Bonus affitti, novità per il comparto del turismo

Bonus affitti, cambia il requisito della perdita di fatturato. La bozza del Dl Sostegni bis anticipa alcune importanti novità per quanto concerne l’agevolazione fiscale sugli affitti introdotta lo scorso anno per il settore turistico.  

Proroga di un ulteriore mese (fino a maggio 2021) per il bonus affitti, ovvero il credito d’imposta sui canoni di locazione previsto dal Dl Rilancio (19 maggio 2020) per le imprese turistico-ricettive, le strutture alberghiere e agrituristiche, agenzie di viaggio, tour operator e stabilimenti termali. Per imprese, professionisti ed enti non commerciali il tax credit può spettare per i mesi da gennaio a maggio 2021. 

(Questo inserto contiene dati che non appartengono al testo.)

(** A round of the alternate-setting loop on a well-formed alternate
    setting. *)
Lemma parse_altsetting_wf (mem : list byte) (a : Alt) (rest : list byte)
    (next : option Alt) (alts : list ALT.t) (b size parsed : Z) (w : world) :
  wf_alt a -> after_alt rest next ->
  follows mem b (alt_bytes a ++ rest) ->
  size = len (alt_bytes a ++ rest) ->
  oracle w = [] ->
  exists w',
    parse_altsetting alts mem b size parsed w
    = Some (alts ++ [alt_tree a],
            round_flow next (b + len (alt_bytes a)) (len rest)
              (parsed + len (alt_bytes a)), w') /\
    oracle w' = [].
Proof.
  intros (Hmax & H255 & Hx & Hes) Hnext Hmem Hsize Ho.
  pose proof (len_nonneg (unknowns_bytes (a_extra a))) as Hx0.
  pose proof (len_nonneg (flat_map endpoint_bytes (a_endpoints a))) as He0.
  pose proof (len_nonneg (a_endpoints a)) as Hn0.
  pose proof (len_nonneg rest) as Hr0.
  pose proof (alt_bytes_len a) as Hla.
  rewrite len_app in Hsize.
  unfold parse_altsetting.
  destruct (malloc_ok (AAltsetting (Z.of_nat (length alts) + 1)) w Ho)
    as (w0 & Hm0 & Ho0).
  rewrite Hm0. cbn [negb].
  (* the header *)
  unfold alt_bytes in Hmem. rewrite <- !app_assoc in Hmem.
  pose proof (follows_app_l _ _ _ _ Hmem) as Hh.
  assert (R : forall i, (i < 9)%nat ->
                u8 (rd mem (b + Z.of_nat i)) = byte_at (alt_header a) i)
    by (intros i Hi; now apply follows_rd).
  pose proof (R 0%nat ltac:(lia)) as R0. pose proof (R 1%nat ltac:(lia)) as R1.
  pose proof (R 2%nat ltac:(lia)) as R2. pose proof (R 3%nat ltac:(lia)) as R3.
  pose proof (R 4%nat ltac:(lia)) as R4. pose proof (R 5%nat ltac:(lia)) as R5.
  pose proof (R 6%nat ltac:(lia)) as R6. pose proof (R 7%nat ltac:(lia)) as R7.
  pose proof (R 8%nat ltac:(lia)) as R8.
  cbn [Z.of_nat Pos.of_succ_nat Pos.succ]
    in R0, R1, R2, R3, R4, R5, R6, R7, R8.
  unfold byte_at, alt_header in R0, R1, R2, R3, R4, R5, R6, R7, R8.
  cbn [nth] in R0, R1, R2, R3, R4, R5, R6, R7, R8.
  rewrite Z.add_0_r in R0. rewrite u8_to_u8 in R4 by lia.
  rewrite new_altsetting_eq, R0, R1, R2, R3, R4, R5, R6, R7, R8.
  change (u8 x09) with 9. change (u8 x04) with 4.
  cbn [ALT.bLength].
  set (ifp := ALT.Build_t 9 4 _ _ _ _ _ _ _ None None 0).
  (* the class or vendor descriptors *)
  apply follows_app_r in Hmem. rewrite alt_header_len in Hmem.
  assert (Hrest1 : proper_head (flat_map endpoint_bytes (a_endpoints a)
                                ++ rest))
    by (apply proper_head_endpoints;
        [exact Hes | eapply after_alt_proper; eassumption]).
  destruct (skip_unknowns LInterfaceExtra false mem _ Hrest1 (a_extra a)
              (Z.to_nat (size - 9)) (b + 9) (size - 9) (parsed + 9)
              (see LInterface 9 size true w0) Hx Hmem
              ltac:(rewrite !len_app; lia) ltac:(lia))
    as (b1 & s1 & p1 & w1 & Hs & -> & -> & -> & Ho1 & _).
  rewrite Hs. change (oracle w1 = oracle w0) in Ho1. rewrite Ho0 in Ho1.
  pose proof (follows_app_l _ _ _ _ Hmem) as Hxm.
  apply follows_app_r in Hmem.
  replace (b + 9 + len (unknowns_bytes (a_extra a)) - (b + 9))
    with (len (unknowns_bytes (a_extra a))) by lia.
  (* the rest of the round, whatever the blob *)
  set (x := unknowns_bytes (a_extra a)) in *.
  assert (Hfin : forall w2, oracle w2 = [] ->
            exists w',
              finish_altsetting alts (ALT.set_extra (blob_of x) (len x) ifp)
                mem (b + 9 + len x)
                (len (flat_map endpoint_bytes (a_endpoints a) ++ rest))
                (parsed + 9 + len x) w2
              = Some (alts ++ [alt_tree a],
                      round_flow next (b + len (alt_bytes a)) (len rest)
                        (parsed + len (alt_bytes a)), w') /\
              oracle w' = []).
  { intros w2 Ho2. unfold finish_altsetting.
    rewrite (not_unexpected mem _ _ Hmem).
    2: { destruct (a_endpoints a) as [|e es].
         - cbn [flat_map app]. destruct Hnext as [|a' r]; [now left|].
           right. unfold alt_bytes, alt_header. cbn [app]. eauto 8.
         - right. cbn [flat_map]. unfold endpoint_bytes at 1, endpoint_header.
           cbn [app]. eauto 8. }
    cbn [ALT.bNumEndpoints ALT.set_extra ifp].
    destruct (len (a_endpoints a) >? USB_MAXENDPOINTS) eqn:E; zb; [lia|].
    clear E.
    destruct (len (a_endpoints a) >? 0) eqn:E; zb.
    - destruct (malloc_ok (AEndpoints (len (a_endpoints a))) w2 Ho2)
        as (w3 & Hm3 & Ho3).
      rewrite Hm3. cbn [negb].
      destruct (parse_endpoints_wf mem rest
                  (after_alt_proper _ _ Hnext) (a_endpoints a)
                  (b + 9 + len x) _ (parsed + 9 + len x) w3 Hes Hmem eq_refl
                  Ho3)
        as (b' & p' & w4 & Hpe & -> & -> & Ho4).
      unfold len at 1. rewrite Nat2Z.id. rewrite Hpe.
      exists w4. split; [|exact Ho4].
      apply follows_app_r in Hmem.
      rewrite (next_alternate_wf mem rest next _ _ Hnext Hmem).
      do 3 f_equal.
      + f_equal. f_equal. unfold alt_tree, ALT.set_endpoint, ALT.set_extra.
        cbn [ALT.bLength ALT.bDescriptorType ALT.bInterfaceNumber
             ALT.bAlternateSetting ALT.bNumEndpoints ALT.bInterfaceClass
             ALT.bInterfaceSubClass ALT.bInterfaceProtocol ALT.iInterface
             ALT.endpoint ALT.extra ALT.extra_length ifp].
        fold x. destruct (a_endpoints a) eqn:Ee;
          [unfold len in E; try rewrite Ee in E; cbn in E; lia | reflexivity].
      + f_equal; fold x in Hla; lia.
    - assert (Hnil : a_endpoints a = []).
      { destruct (a_endpoints a); [reflexivity|]. rewrite len_cons in E.
        pose proof (len_nonneg l). lia. }
      exists w2. split; [|exact Ho2].
      rewrite Hnil in Hmem, Hla |- *. cbn [flat_map app] in Hmem, Hla |- *.
      rewrite (@len_nil byte) in Hla.
      rewrite (next_alternate_wf mem rest next _ _ Hnext Hmem).
      do 3 f_equal.
      + f_equal. f_equal. unfold alt_tree, ALT.set_extra.
        cbn [ALT.bLength ALT.bDescriptorType ALT.bInterfaceNumber
             ALT.bAlternateSetting ALT.bNumEndpoints ALT.bInterfaceClass
             ALT.bInterfaceSubClass ALT.bInterfaceProtocol ALT.iInterface
             ALT.endpoint ALT.extra ALT.extra_length ifp].
        fold x. rewrite Hnil. reflexivity.
      + f_equal; fold x in Hla; lia. }
  destruct (len x =? 0) eqn:Ez; zb.
  - replace ifp with (ALT.set_extra (blob_of x) (len x) ifp)
      by (unfold ALT.set_extra, ifp; cbn; now rewrite blob_of_len, Ez).
    now apply Hfin.
  - destruct (malloc_ok (AExtra (len x)) w1 Ho1) as (w2 & Hm2 & Ho2).
    rewrite Hm2. cbn [negb].
    rewrite (follows_memcpy mem _ x Hxm), <- (blob_of_some x) by exact Ez.
    now apply Hfin.
Qed.
(** A greedy repetition followed by a rest that cannot fail takes
    the whole run of characters of the class. *)
Lemma star_greedy_all c w s' k :
  all (in_class c) w = true →
  (∀ a t, s' = String a t → in_class c a = false) →
  is_Some (k s') →
  star_greedy c (w ++ s') k = k s'.
Proof.
  intros Hw Hs' [y Hy]. induction w as [|a w IH]; simpl.
  - destruct s' as [|b t]; [done|]. simpl. by rewrite (Hs' b t).
  - simpl in Hw. apply andb_true_iff in Hw as [-> Hw].
    by rewrite (IH Hw), Hy.
Qed.

Lemma plus_greedy_all c w s' k :
  w ≠ "" → all (in_class c) w = true →
  (∀ a t, s' = String a t → in_class c a = false) →
  is_Some (k s') →
  plus_greedy c (w ++ s') k = k s'.
Proof.
  intros Hne Hw Hs' Hk. destruct w as [|a w]; [done|].
  simpl in Hw |- *. apply andb_true_iff in Hw as [-> Hw].
  by apply star_greedy_all.
Qed.
End star.

Lemma consumed_app (w s' : string) : consumed (w ++ s') s' = w.
Proof.
  unfold consumed. rewrite str_length_app.
  replace (String.length w + String.length s' - String.length s')
    with (String.length w) by lia.
  apply take_app_length.
Qed.

(** Whatever the matcher returns is a match of a prefix of the input,
    and the rest of the pattern was run on what follows it. *)
Lemma rmatch_sound {A} (r : regex) :
  ∀ (s : string) (g : gmap nat string)
    (k : string → gmap nat string → option A) (x : A),
    rmatch r s g k = Some x →
    ∃ w s' g', s = w ++ s' ∧ matches r w g g' ∧ k s' g' = Some x.
Proof.
  induction r as [l|c|c|r1 IH1 r2 IH2|r1 IH1 r2 IH2|r1 IH1|n r1 IH1];
    intros s g k x H; simpl in H.
  - destruct (strip l s) as [s'|] eqn:Hs; [|done].
    apply strip_Some in Hs as ->. by exists l, s', g.
  - unfold plus_greedy in H. destruct s as [|a s]; [done|].
    destruct (in_class c a) eqn:Ha; [|done].
    apply star_greedy_sound in H as (w & s' & -> & Hw & Hk).
    exists (String a w), s', g. simpl. by rewrite Ha, Hw.
  - apply star_lazy_sound in H as (w & s' & -> & Hw & Hk).
    by exists w, s', g.
  - apply IH1 in H as (w1 & s1 & g1 & -> & H1 & H).
    apply IH2 in H as (w2 & s2 & g2 & -> & H2 & H).
    exists (w1 ++ w2), s2, g2. rewrite str_app_assoc. split; [done|].
    split; [|done]. simpl. by exists w1, w2, g1.
  - destruct (rmatch r1 s g k) as [y|] eqn:H1.
    + injection H as ->. apply IH1 in H1 as (w & s' & g' & -> & ? & ?).
      exists w, s', g'. simpl. auto.
    + apply IH2 in H as (w & s' & g' & -> & ? & ?).
      exists w, s', g'. simpl. auto.
  - destruct (rmatch r1 s g k) as [y|] eqn:H1.
    + injection H as ->. apply IH1 in H1 as (w & s' & g' & -> & ? & ?).
      exists w, s', g'. simpl. auto.
    + exists "", s, g. simpl. auto.
  - apply IH1 in H as (w & s' & g' & -> & H1 & H).
    rewrite consumed_app in H.
    exists w, s', (<[n := w]> g'). simpl. eauto.
Qed.
(** C8.  Body velocity (1, 1, 0), level attitude and no wind: the airspeed is
    [sqrt 2], the angle of attack 0 and the sideslip [asin (1 / sqrt 2)],
    which is 45 degrees; [_update_true_state] copies these values. *)
Theorem lateral_velocity_air_data (m : MavDynamics) :
  slice 3 6 (_state m) = [1; 1; 0] ->
  slice 6 10 (_state m) = [1; 0; 0; 0] ->
  let m' := _update_velocity_data Q2R m zero_wind in
  let t := true_state (_update_true_state Q2R Q2E m') in
  _Va m' = sqrt 2 /\ _alpha m' = 0 /\
  _beta m' = asin (1 / sqrt 2) /\ _beta m' = PI / 4 /\
  Msg.Va t = sqrt 2 /\ Msg.alpha t = 0 /\ Msg.beta t = asin (1 / sqrt 2).
Proof.
  intros Hv Hq m' t.
  assert (Hair : air_velocity Q2R m zero_wind = [1; 1; 0]).
  { unfold air_velocity. rewrite Hv.
    destruct (Q2R (slice 6 10 (_state m))) as [[[a1 a2] a3] [[b1 b2] b3] [[c1 c2] c3]].
    cbn. f_equal; [|f_equal; [|f_equal]]; ring. }
  destruct (velocity_data_angles m zero_wind) as (HVa & Ha & _ & Hb & _).
  cbn zeta in HVa, Ha, Hb. fold m' in HVa, Ha, Hb.
  rewrite Hair in HVa, Ha, Hb. cbn [item nth] in HVa, Ha, Hb.
  assert (H2 : _Va m' = sqrt 2) by (rewrite HVa; f_equal; ring).
  assert (Hs2 : 0 < sqrt 2) by (apply sqrt_lt_R0; lra).
  assert (Hal : _alpha m' = 0).
  { rewrite Ha by lra. replace (0 / 1) with 0 by field. apply atan_0. }
  assert (Hbe : _beta m' = asin (1 / sqrt 2)).
  { rewrite Hb by lra. now rewrite H2. }
  assert (Hpi : _beta m' = PI / 4).
  { rewrite Hbe. replace (1 / sqrt 2) with (/ sqrt 2) by (field; lra).
    apply asin_inv_sqrt2. }
  subst t. unfold _update_true_state.
  destruct (Q2E _) as [[? ?] ?]. cbn.
  repeat split; assumption.
Qed.

End AirData.

(** ** Propulsion *)

Section Propulsion.

Variable P : MAV.t.

Lemma motor_ignores_throttle (Va t1 t2 : R) :
  _motor_thrust_torque P Va t1 = _motor_thrust_torque P Va t2.
Proof. reflexivity. Qed.

(** C7.  For a fixed airspeed the motor model returns the same thrust and
    torque for any two throttle commands in [0, 1]: the voltage
    [V_max * throttle] is computed, the coefficients [a], [b], [c] of the
    quadratic do not contain it, and nothing after them reads the throttle. *)
Theorem motor_output_independent_of_throttle (Va t1 t2 : R) :
  0 <= t1 <= 1 -> 0 <= t2 <= 1 ->
  motor_quadratic P Va t1 = motor_quadratic P Va t2 /\
  _motor_thrust_torque P Va t1 = _motor_thrust_torque P Va t2.
Proof.
  intros _ _. split.
  - reflexivity.
  - apply motor_ignores_throttle.
Qed.
(** * Lightweight Orchestration Core: a shallow embedding of the engine

    The development follows [CoreEngine] (registerAgent, submitTask,
    processQueue, decomposeTask, handleTaskSplitting, handleTaskCollaboration,
    handleTaskReassignment, findBestAgentForTask, calculateCompatibility,
    logOutput, collaborate, checkAndAggregateParent, handleTaskFailure,
    updateAgentPerformance), [MetaReflectionModule] (predictSuccess,
    evaluateAssignment, updateAgentMetadata, predictImpact,
    suggestRemediation) and [validateTask] / [validateAgent].

    Conventions of the embedding.
    - JavaScript numbers that the engine computes with are exact rationals
      ([Q]); IEEE rounding is not modelled, and a quotient with divisor 0,
      an infinity or [NaN] in JavaScript, is [Q]'s 0: the statements below
      divide by non-zero values only.  A double computed by the code differs
      from the exact value by a rounding error of the order of 1e-16, which
      at a decimal tie decides the direction in which [toFixed] rounds; the
      statements about a rounded result therefore bound it ([double_slack])
      and fix its value only on inputs away from a tie.  The numeric fields
      of a value coming back from the dispatcher are [JS.num], which adds
      [NaN] and [undefined].
    - A JavaScript object used as a map ([agents], [taskOutputs],
      [skillScores], ...) is an association list in insertion order, because
      [Object.values] enumerates in that order and the engine's stable sorts
      break ties by it.  That is the order of JavaScript for keys that are
      not array indices, and a lookup of an absent key fails as it does in
      JavaScript for keys that are not property names of [Object.prototype];
      the identifiers the engine generates are of that kind, and a
      statement that depends on a key chosen by a caller being of that kind
      assumes it ([plain_key]).
    - Task objects are shared by reference between the queue and the
      continuation of a dispatch.  Identifiers produced by [uuidv4] are
      unique, so a reference is represented by the task id and a mutation
      through the reference by [update_task] on the first queue element
      carrying that id (the element [Array.prototype.find] returns).
    - [uuidv4] and the dispatcher are oracles: their results are arguments.
    - Time stamps and log lines have no influence on the engine state and are
      left out. *)

From Stdlib Require Import Bool List String Ascii ZArith QArith Qround Qabs.
From Stdlib Require Import Lia Lqa Permutation Sorted.
Import ListNotations.

Local Open Scope string_scope.
Local Open Scope Q_scope.

(** ** JavaScript values used by the engine *)

Module JS.

(** [x || d] on a finite number: [0] is falsy. *)
Definition or_num (x d : Q) : Q := if Qeq_bool x 0 then d else x.

(** [x || d] on a possibly missing number. *)
Definition or_opt (x : option Q) (d : Q) : Q :=
  match x with
  | Some v => or_num v d
  | None => d
  end.

(** [parseFloat(x.toFixed(d))] of an exact [x]: the nearest multiple of
    [10^-d], a tie going away from zero ([toFixed] treats the sign
    separately and picks the larger [n] on a tie).  The code applies it to
    the double it has computed, which can fall just below a tie that the
    exact value meets. *)
Definition toFixed (d : nat) (x : Q) : Q :=
  let scale := inject_Z (10 ^ Z.of_nat d) in
  if Qle_bool 0 x
  then inject_Z (Qfloor (x * scale + 0.5)) / scale
  else - (inject_Z (Qfloor (- x * scale + 0.5)) / scale).

Definition qmin (a b : Q) : Q := if Qle_bool a b then a else b.
Definition qmax (a b : Q) : Q := if Qle_bool a b then b else a.

Definition qsum (l : list Q) : Q := fold_left Qplus l 0.

(** A numeric field of an untyped payload. *)
Inductive num : Type :=
| Num (q : Q)
| NaN
| Undefined.

(** [v < c] for a finite constant [c]; every comparison with [NaN] (and
    with [undefined], which converts to [NaN]) is false. *)
Definition lt (v : num) (c : Q) : bool :=
  match v with
  | Num q => negb (Qle_bool c q)
  | NaN | Undefined => false
  end.

(** [v || d]: [0], [NaN] and [undefined] are falsy. *)
Definition or_default (v : num) (d : Q) : Q :=
  match v with
  | Num q => or_num q d
  | NaN | Undefined => d
  end.

(** [a + b] *)
Definition add (a b : num) : num :=
  match a, b with
  | Num x, Num y => Num (x + y)
  | _, _ => NaN
  end.

(** [a / n] for a length [n]; [0 / 0] is [NaN].  A non-zero numerator over
    [0] would be an infinity, which no caller produces: the only length-0
    division is that of an empty sum. *)
Definition div_len (a : num) (n : nat) : num :=
  match a, n with
  | Num x, S _ => Num (x / inject_Z (Z.of_nat n))
  | _, _ => NaN
  end.

(** [parseFloat(v.toFixed(d))] *)
Definition toFixed_num (d : nat) (v : num) : num :=
  match v with
  | Num x => Num (toFixed d x)
  | NaN | Undefined => NaN
  end.

(** Template-literal rendering of a possibly missing string. *)
Definition show (s : option string) : string :=
  match s with
  | Some x => x
  | None => "undefined"
  end.

(** [Array.prototype.sort] with a comparator: the sort is stable, so for
    a consistent comparator the result is the one of a stable insertion
    sort.  [before a b] holds when [cmp(a, b) <= 0]. *)
Section Sort.
Context {A : Type} (before : A -> A -> bool).

Fixpoint insert (x : A) (l : list A) : list A :=
  match l with
  | [] => [x]
  | y :: l' => if before x y then x :: y :: l' else y :: insert x l'
  end.

Fixpoint sort (l : list A) : list A :=
  match l with
  | [] => []
  | x :: l' => insert x (sort l')
  end.
End Sort.

(** [a.join(sep)] *)
Fixpoint join (sep : string) (l : list string) : string :=
  match l with
  | [] => EmptyString
  | [x] => x
  | x :: l' => x ++ sep ++ join sep l'
  end.

End JS.

(** ** Data model *)

Inductive TaskStatus : Type :=
| pending
| processing
| waiting_for_subtasks
| completed
| failed.

Inductive AgentStatus : Type :=
| idle
| busy.

Definition TaskStatus_eqb (a b : TaskStatus) : bool :=
  match a, b with
  | pending, pending
  | processing, processing
  | waiting_for_subtasks, waiting_for_subtasks
  | completed, completed
  | failed, failed => true
  | _, _ => false
  end.

Definition AgentStatus_eqb (a b : AgentStatus) : bool :=
  match a, b with
  | idle, idle | busy, busy => true
  | _, _ => false
  end.

(** Per-domain statistics kept by the meta-reflection module.  A missing
    [uncertainty] is represented by [0]: the only reader is
    [uncertainty || ...], which treats both alike. *)
Record DomainPerf : Type := {
  d_tasksCompleted : Q;
  d_successRate : Q;
  d_averageImpact : Q;
  d_uncertainty : Q;
  d_confidence : Q
}.

(** [performanceData]; a missing [domains] and an empty one are read alike,
    so the initialisation [domains = {}] in [predictSuccess] is invisible. *)
Record PerformanceData : Type := {
  tasksCompleted : Q;
  successRate : Q;
  averageImpact : Q;
  domains : list (string * DomainPerf)
}.

Record Agent : Type := {
  agent_id : string;
  domainLabels : list string;
  skillScores : list (string * Q);
  apiEndpoint : string;
  performanceData : PerformanceData;
  agent_status : AgentStatus
}.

Varia il requisito per aver diritto al beneficio: calo di fatturato di almeno il 30% invece del 50% precedente (su media mensile). È lo stesso criterio adottato per aver diritto al contributo a fondo perduto. E viene elevato a 10 milioni il tetto massimo di ricavi del 2019, invece dei 5 milioni precedenti. È quanto prevede la bozza del Dl Sostegni bis, ancora all’esame del Cdm.  

Il credito d’imposta spetta anche a coloro che non hanno registrato un calo minimo del fatturato ma che hanno però cominciato l’attività dal 1° gennaio 2019.